It has been a long time since I read Judy Blume’s books as a child, and as I began reading Summer Sisters, it was definitely not what I remembered, however it was no less enjoyable.
Summer Sisters is a coming-of-age story about two friends, Caitlin Somers and Victoria “Vix” Leonard, who spend every summer (beginning in 1977), since they were 11 years old until their late teens, in Martha’s Vineyard at Caitlin’s father’s house. The girls are complete opposites, Caitlin comes from a family of privilege, she’s beautiful, popular, a little bit reckless and free-spirited; while Vix is intelligent, reserved and shy, and comes from a lower-middle-class family. Their friendship experiences many ups and downs throughout the years. They go through it all together, learning about their “Power,” flirting with boys, summer jobs, death/loss, and eventually marriage and children.
Apparently this book is geared towards adults due to some sexual content as the girls explore their sexuality, but I could see this as a young adult book. I give Blume a lot of credit for exploring those themes of sexuality that all young people experience at some point in their lives. Also she explores themes of class differences, disability, life and death, truth and lies, betrayal, and family dynamics; you don’t often see these all in one book.

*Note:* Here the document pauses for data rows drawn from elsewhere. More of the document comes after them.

(** * Hostezee: the enquiry calendar and the room-occupancy calendar

    A shallow embedding of two React pages of the client:
    - the "New Enquiry" page ([NewEnquiryCalendar]): date-range selection by
      successive calendar clicks, the availability request, room choice and
      the guest form with its schema validation;
    - the "Room Availability Calendar" page ([RoomCalendar]): the per-day
      occupancy test over the bookings of the selected property.

    React state is an explicit record; an event handler is a computation
    that reads the rendered state, calls setters and emits effects (toasts,
    the availability request, the enquiry-creation request).  The
    continuations that run when a request settles are events of their own. *)

From Stdlib Require Import ZArith QArith Qround Bool List Ascii String Lia.
Import ListNotations.
Local Open Scope Z_scope.

(** ** JavaScript values used by the pages *)

Module Js.

(** Numbers that serve as keys (property and room ids): the results of
    [parseInt] and the integer columns of the schema.  [NaN] is what
    [parseInt] returns on a string without a leading integer. *)
Inductive number := NaN | Int (z : Z).

(** Truthiness of a number: [0] and [NaN] are falsy. *)
Definition truthy (n : number) : bool :=
  match n with
  | NaN => false
  | Int z => negb (z =? 0)
  end.

(** Truthiness of [number | undefined]. *)
Definition truthy_opt (o : option number) : bool :=
  match o with
  | None => false
  | Some n => truthy n
  end.

(** [a === b] on numbers; [NaN] equals nothing. *)
Definition strict_eq (a b : number) : bool :=
  match a, b with
  | Int x, Int y => x =? y
  | _, _ => false
  end.

(** [Object.is]-style identity of two numbers (the same value passed on). *)
Definition same (a b : number) : bool :=
  match a, b with
  | NaN, NaN => true
  | Int x, Int y => x =? y
  | _, _ => false
  end.

(** A valid [Date], as its time value in milliseconds since the epoch.
    Relational operators on dates compare time values. *)
Definition Date := Z.

(** date-fns [isBefore]. *)
Definition isBefore (date dateToCompare : Date) : bool := date <? dateToCompare.

(** The result of [Number(input)] on a form input: [NaN] or a finite
    number.  Only order and integrality are observed, so a finite number
    is kept as the rational it denotes. *)
Inductive coerced := CNaN | CNum (q : Q).

Definition isInteger (q : Q) : bool := Qeq_bool q (inject_Z (Qfloor q)).

(** A string is kept as the UTF-8 bytes of its text.  The [length] of a
    JavaScript string is its number of UTF-16 code units: a byte below 0x80
    and the lead byte of a sequence of two or three bytes (0xC0 to 0xEF)
    start a character of one unit, the lead byte of a sequence of four
    bytes (0xF0 and above) a character of two units, a surrogate pair;
    continuation bytes (0x80 to 0xBF) add nothing. *)
Definition units (c : ascii) : nat :=
  let n := nat_of_ascii c in
  if (n <? 128)%nat then 1%nat
  else if (n <? 192)%nat then 0%nat
  else if (n <? 240)%nat then 1%nat
  else 2%nat.
(** * we_panic_utils.nn.processing : sequence augmentation and batch generators

    A shallow embedding of [we_panic_utils/nn/processing.py].

    Conventions of the embedding.
    - Python floats and NumPy float64 scalars are the rationals they denote
      ([Q]).  Arithmetic on them is exact, except where the program tests
      the outcome of an addition or a subtraction for equality: there the
      operation is rounded to binary64 as Python rounds it ([binary64]),
      because the rounding decides the branch.  Python ints are [Z], sizes
      and axes are [nat].
    - A NumPy array built by [np.array] from a list is identified with that
      list; what the conversion adds is that it can raise.
    - Code that can raise returns a [result]; code that reads the random
      sources or prints runs in the monad [M] over an explicit [world].
    - NumPy, Keras, PIL and the [random] module are outside the repository.
      Their operations are the fields of the class [External]; what a
      theorem needs from them is an explicit hypothesis of that theorem.
    - A [dict] is an association list in insertion order, its keys without
      duplicates. *)

From Stdlib Require Import List String Ascii Bool Arith ZArith QArith Lia Lqa.
From Stdlib Require Import Qround Qabs Qpower.
From Stdlib Require Import Permutation DecimalString DecimalNat.
Import ListNotations.

Set Implicit Arguments.
(** * XMLValidator: the diagnostic parser and the validation calls

    A shallow embedding of [src/XMLValidator.ts].  JavaScript strings are
    sequences of UTF-16 code units, so a string is a [list N] here; the
    regular expression of [parseValidationErrors] is run by a small
    backtracking matcher; the file system, the clock and the subprocess
    are an explicit state and an environment of oracles. *)

From Stdlib Require Import NArith List Bool Lia.
From Stdlib Require Strings.String Strings.Ascii.
From Stdlib Require Import DecimalString DecimalN DecimalFacts.
From stdpp Require Import gmap list.
Import String.StringSyntax.
Delimit Scope string_scope with string.

(** ** Strings *)

Abbreviation JsString := (list N) (only parsing).

(** A literal: each character of the Rocq string is one code unit. *)
Fixpoint js (s : String.string) : JsString :=
  match s with
  | String.EmptyString => []
  | String.String a s' => Ascii.N_of_ascii a :: js s'
  end.
Arguments js s%_string.

(** [Boolean(s)] for a string [s]: only the empty string is falsy. *)
Definition truthy (s : JsString) : bool :=
  match s with
  | [] => false
  | _ :: _ => true
  end.

(** ECMAScript LineTerminator: LF, CR, LS, PS. *)
Definition isLineTerminator (c : N) : bool :=
  ((c =? 10) || (c =? 13) || (c =? 8232) || (c =? 8233))%N.

(** ECMAScript WhiteSpace and LineTerminator, the set stripped by
    [String.prototype.trim]: TAB, VT, FF, SP, NBSP, ZWNBSP, the Unicode
    space separators, and the line terminators. *)
Definition isWhiteSpace (c : N) : bool :=
  ((c =? 9) || (c =? 11) || (c =? 12) || (c =? 32) || (c =? 160)
   || (c =? 5760) || ((8192 <=? c) && (c <=? 8202)) || (c =? 8239)
   || (c =? 8287) || (c =? 12288) || (c =? 65279)
   || isLineTerminator c)%N.

(** [\d] without the unicode flag: the ASCII digits. *)
Definition isDigit (c : N) : bool := ((48 <=? c) && (c <=? 57))%N.

Fixpoint trimStart (s : JsString) : JsString :=
  match s with
  | [] => []
  | c :: s' => if isWhiteSpace c then trimStart s' else s
  end.

Definition trimEnd (s : JsString) : JsString := rev (trimStart (rev s)).

(** [s.trim()] *)
Definition trim (s : JsString) : JsString := trimEnd (trimStart s).

Definition LF : N := 10.
Definition colon : N := 58.
Definition space : N := 32.

(** [s.split(sep)] for a separator of one character: always at least
    one piece. *)
Fixpoint splitOn (sep : N) (s : JsString) : list JsString :=
  match s with
  | [] => [[]]
  | c :: s' =>
      if (c =? sep)%N then [] :: splitOn sep s'
      else match splitOn sep s' with
           | piece :: pieces => (c :: piece) :: pieces
           | [] => [[c]]
           end
  end.

(** [s.split('\n')] *)
Definition splitLines (s : JsString) : list JsString := splitOn LF s.

(** ** Numbers *)

(** A JavaScript number that holds a natural number.  Up to 2^53 the
    double is the integer itself; above, it is the double nearest to the
    integer, which is kept here unrounded under [Rounded]. *)
Inductive JsNumber :=
| Exact (n : N)
| Rounded (n : N).

Definition digitValue (c : N) : N := (c - 48)%N.

Definition decimalValue (ds : JsString) : N :=
  fold_left (fun acc c => (10 * acc + digitValue c)%N) ds 0%N.

(** [parseInt(ds, 10)] on a string of decimal digits. *)
Definition parseInt10 (ds : JsString) : JsNumber :=
  let n := decimalValue ds in
  if (n <=? 2 ^ 53)%N then Exact n else Rounded n.
(** X13: a window of 365 days (or more) lists every record that has a
    birthday, whatever today is, as long as the query does not meet a
    29 February it cannot place. *)
Theorem get_upcoming_birthdays_year_window
    (libc : libc_year) (today : datetime.date) (book : AddressBook.t)
    (days : Z) :
  valid_date today ->
  datetime.year today < datetime.MAXYEAR ->
  birthdays_valid (dict.values book) ->
  ~ has_feb29 (dict.values book) \/ feb29_ahead today ->
  365 <= days ->
  exists l,
    AddressBook.get_upcoming_birthdays libc today book days = Ok l
    /\ map cg_name l = names_with_birthday (dict.values book).
Proof.
  intros Htoday Hmax Hvalid Hcase Hdays.
  unfold AddressBook.get_upcoming_birthdays.
  rewrite (upcoming_loop_ok libc today Htoday Hmax days _ [] Hvalid Hcase).
  eexists. split; [reflexivity|]. simpl.
  revert Hvalid Hcase. generalize (dict.values book) as records.
  induction records as [|r records IH]; intros Hvalid Hcase; [reflexivity|].
  apply Forall_cons in Hvalid as [Hr Hvalid].
  assert (Hcase' : ~ has_feb29 records \/ feb29_ahead today).
  { destruct Hcase as [H|H]; [left | now right].
    intros Hex. apply H. now apply Exists_cons_tl. }
  unfold names_with_birthday. simpl. fold (names_with_birthday records).
  rewrite map_app, (IH Hvalid Hcase'). f_equal.
  unfold upcoming_of_record_as_written.
  destruct (Record_.birthday r) as [b|] eqn:Eb; [|reflexivity].
  assert (Hwin : 0 <= days_from_to today (occurrence today (Birthday.value b))
                 <= 365).
  { apply (occurrence_within_a_year today Htoday); [now apply Hr|].
    destruct Hcase as [H|H]; [left | now right].
    intros Hf. apply H. apply Exists_cons_hd. eauto. }
  destruct (Z.leb_spec 0 (days_from_to today
                            (occurrence today (Birthday.value b)))); [|lia].
  destruct (Z.leb_spec (days_from_to today
                          (occurrence today (Birthday.value b))) days); [|lia].
  reflexivity.
Qed.
(** * The task monitor page (frontend/src/app/page.tsx)

    A shallow embedding of the [Home] component: its React state, the
    WebSocket held in [wsRef], the handlers [ws.onmessage], [handleSubmit]
    and [handleStop], and the controls that call them.  The statements at
    the end are the session-protocol properties of the component. *)

From Stdlib Require Import String Ascii List ZArith Bool Lia DecimalString.
Import ListNotations.
Local Open Scope string_scope.
Set Warnings "-register-all".

(** ** JavaScript values, as [JSON.parse] returns them *)

Module JS.

(** The integers a double holds exactly, one by one:
    [Number.MIN_SAFE_INTEGER] to [Number.MAX_SAFE_INTEGER]. *)
Definition is_safe_integer (z : Z) : bool :=
  (Z.abs z <=? 9007199254740991)%Z.

(** A number.  [Int z] is a safe integer, and those print as their plain
    decimal digits; any other double (a fraction, an integer beyond 2^53
    such as 2^64, which prints as 18446744073709552000) is kept by the
    text that [Number.prototype.toString] gives for it. *)
Inductive number :=
| Int (z : Z) (safe : is_safe_integer z = true)
| Other (repr : string).

Inductive value :=
| Undefined
| Null
| Bool (b : bool)
| Num (n : number)
| Str (s : string)
| Arr (items : list value)
| Obj (props : list (string * value)).

Definition number_toString (n : number) : string :=
  match n with
  | Int z _ => NilZero.string_of_int (Z.to_int z)
  | Other repr => repr
  end.

(** Own property lookup on a parsed object. *)
Fixpoint own (k : string) (props : list (string * value)) : option value :=
  match props with
  | [] => None
  | (k', v) :: rest => if String.eqb k' k then Some v else own k rest
  end.

Definition hasOwn (k : string) (props : list (string * value)) : bool :=
  match own k props with Some _ => true | None => false end.

(** [k in v], for the keys this page uses (none of them is on
    [Object.prototype] or [Array.prototype], and none is an index or
    ["length"]).  [None] is the TypeError that [in] raises on a
    primitive. *)
Definition has (k : string) (v : value) : option bool :=
  match v with
  | Obj props => Some (hasOwn k props)
  | Arr _ => Some false
  | _ => None
  end.

(** [v.k], on a value that [in] accepted. *)
Definition get (v : value) (k : string) : value :=
  match v with
  | Obj props => match own k props with Some x => x | None => Undefined end
  | _ => Undefined
  end.

(** [v === s] for a string literal [s]. *)
Definition is_str (v : value) (s : string) : bool :=
  match v with
  | Str t => String.eqb t s
  | _ => false
  end.
(** ** A missing required argument *)






(** ** A file that cannot be read *)


Lemma error_reported mk lit msg st st' :
  status_of mk lit = Some Failure →
  length (ok_mark mk) ≤ length lit → length (fail_mark mk) ≤ length lit →
  length (timeout_mark mk) ≤ length lit →
  launched (trace st') = launched (trace st) →
  reports_error mk msg st (Ok [text_content (lit ++ msg)], st').
Proof.
  intros Hs H1 H2 H3 Hl. exists (lit ++ msg). split; [done|]. split.
  { now apply status_of_app. }
  split; [apply endswith_prepend, endswith_refl | exact Hl].
Qed.

Ltac read_failed Ha He Hr :=
  first [rewrite (item_str_Some _ _ _ Ha), bind_ret | idtac];
  cbv zeta;
  match type of Ha with _ = Some (VStr ?p) => change (as_str (VStr p)) with p end;
  unfold try_except, bind, os_path_exists, read_file, call;
  rewrite He; cbn [negb]; rewrite now_log, Hr;
  apply error_reported;
  [vm_compute; reflexivity | vm_compute; lia | vm_compute; lia | vm_compute; lia
  | now rewrite !launched_log, !app_nil_r].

I did not realize until after I read the book that it was originally published in 1998 (a friend gave the book to me). However the writing style feels very current, and the characters feel relatable, even 17 years later. In my opinion, Blume was way ahead of her time in terms of addressing themes that some writers may have been afraid to explore. Possibly if the book had been released in 2015, it would be considered a young adult novel.
While reading Summer Sisters, even though you have Caitlin and Vix’s friendship as the main storyline, there is also this theme of mothers and daughters. Caitlin had a life of privilege and wealth, she seemed to have it all, but a distant mother (Pheobe) leads her to a life of depression and she feels like she doesn’t deserve better for herself. She feels like she has no choice but to follow in the footsteps of her mother.
Caitlin’s face crumples and she begins to cry. “I’m useless, worse than Pheobe ever was.” Vix holds her, strokes her hair, tries to comfort her. “How can you care about me after all I’ve done to you?” “To me? I don’t think that’s the issue…’ “But it is, I used you. I took everything I could from you.” “I never saw it that way. I was grateful just to be your friend.” – Summer Sisters, Judy Blume
Vix also struggled with a mother (Tawny) who was very closed off, therefore Vix became the kind of person who kept her emotions in check, never revealing her true feelings or too much about her personal life. However she eventually overcame that, and was able to release those feelings near the end of the book, leaving her happy with the path her life had taken.
“You can fill a lifetime of if-onlys…or you can get on with it. In our family, we get on with it.” – Tawny, Summer Sisters, Judy Blume.
At first I thought I wasn’t going to enjoy the book because it seemed like your typical coming of age summer story (I thought initially that it would be a repeat of Sisterhood of the Traveling Pants). However Blume’s writing style sucks you in from the first page and keeps you engaged until the end. Character development was amazing. The only character I felt like I wanted more development of was surprisingly Caitlin. Throughout the book, Blume provides points of view from all of the characters (even very minor ones), except for Caitlin, and it left me wanting to learn more about her thoughts and feelings. By the end, I still felt like she was a mystery throughout the book. I stayed up quite late reading the last few chapters, and even though I was very tired, I desperately had to read what happened to Caitlin and Vix. When I can’t put the book down, then I know its good.
I give the book a 4 out of 5. Even though I very much enjoyed this book and would recommend it for any young adult, I felt that the middle section had a bit of a slower pace, and there were still some questions that were unanswered at the very end. However I think that Blume did that on purpose to leave it open for interpretation.